Imbauan diberikan atas kasus bentrokan massa yang melibatkan dua pihak, kelompok dari salah satu etnis dengan kelompok dari salah satu organisasi masyarakat di pekarangan Mako Cafe, Jalan Terusan Rasuna Said. Setelah bentrokan itu, polisi menetapkan 43 orang sebagai tersangka.
”Di sini yang perlu kami tegaskan bahwa Jakarta zero premanisme, itu tekad kami. Oleh karenanya, penindakan ini sejatinya menjadi peringatan bahwa main hakim sendiri ataupun eigenrichting itu tidak diperbolehkan,” katanya dalam konferensi pers di Polda Metro Jaya, Kamis (20/10/2022) kemarin.
Hengki menegaskan akan menindak setiap kelompok masyarakat yang main hakim sendiri sampai mengakibatkan kerusakan materi dan penganiayaan yang menimbulkan korban.
Terkait kasus bentrokan di Mampang Prapatan, hal ini berawal dari cekcok dua pihak yang bersengketa di lahan tempat kafe berdiri. Cekcok itu lalu disusul pengerahan massa dari kedua pihak pada sekitar pukul 19.00.
”Terjadi cekcok adu mulut dari kedua belah pihak sehingga melakukan penyerangan dan penganiayaan,” kata Kepala Bidang Humas Polda Metro Jaya Komisaris Besar Endra Zulpan pada kesempatan sama.
Polisi menahan sejumlah barang bukti, antara lain bongkahan batu, besi holo, kayu balok yang terdapat bercak darah, patahan kursi kayu, serpihan kaca, dan tangkapan layar rekaman video keributan.
Semua tersangka dijerat dengan Pasal 170 Kitab Undang-undang Hukum Pidana (KUHP) dan atau Pasal 351 KUHP dan atau Pasal 358 KUHP tentang penganiayaan yang menyebabkan luka berat. Kemudian, Pasal 406 KUHP dengan ancaman pidana paling lama 2 tahun 8 bulan.

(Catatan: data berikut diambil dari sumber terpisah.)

(** The order of an id with a colon. *)
Definition fetch_order (order_id : string) (s : store) : store * McpResult Value :=
  if negb (str_exists (Ascii.eqb ":") order_id) then (s, Err (ValidationError "Invalid order ID format"))
  else match get_document "orders" (record_of order_id) s with
       | (s, Ok order) => (s, if is_null order then Err (McpNotFound "Order not found") else Ok order)
       | (s, Err e) => (s, Err (McpInternal ("Failed to fetch order: " +:+ error_to_string e)))
       | (s, Panic) => (s, Panic)
       end.
Definition get_order (user_id : string) (params : Value) (s : store) : store * McpResult Value :=
  match text_param "order_id" params with
  | Ok order_id =>
      let '(s, r) := fetch_order order_id s in
      (s, order ← r;
          if negb (str_field order "buyerId" =s? user_id) && negb (str_field order "sellerId" =s? user_id)
          then Err (McpForbidden "Access denied") else Ok order)
  | Err e => (s, Err e)
  | Panic => (s, Panic)
  end.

Data Statistik Potensi Desa (Posdes) 2020 yang dirilis pada tahun 2022 mencatat, jumlah perkelahian massal meningkat di Jakarta. Berdasarkan jumlah kelurahan yang melaporkan kejadian itu, pada 2019 hanya ada 32 kelurahan, lalu tahun 2020 meningkat menjadi 58 kelurahan. Pada 2020, perkelahian massal di Jakarta mengakibatkan 13 orang meninggal dan 21 orang luka-luka.
Berdasarkan peranan pihak yang menyelesaikan perkelahian massal di setiap kelurahan, tokoh agama adalah yang terbanyak (14 kelurahan), disusul aparat keamanan (13 kelurahan), tokoh masyarakat (8 kelurahan), dan aparat pemerintah (7 kelurahan).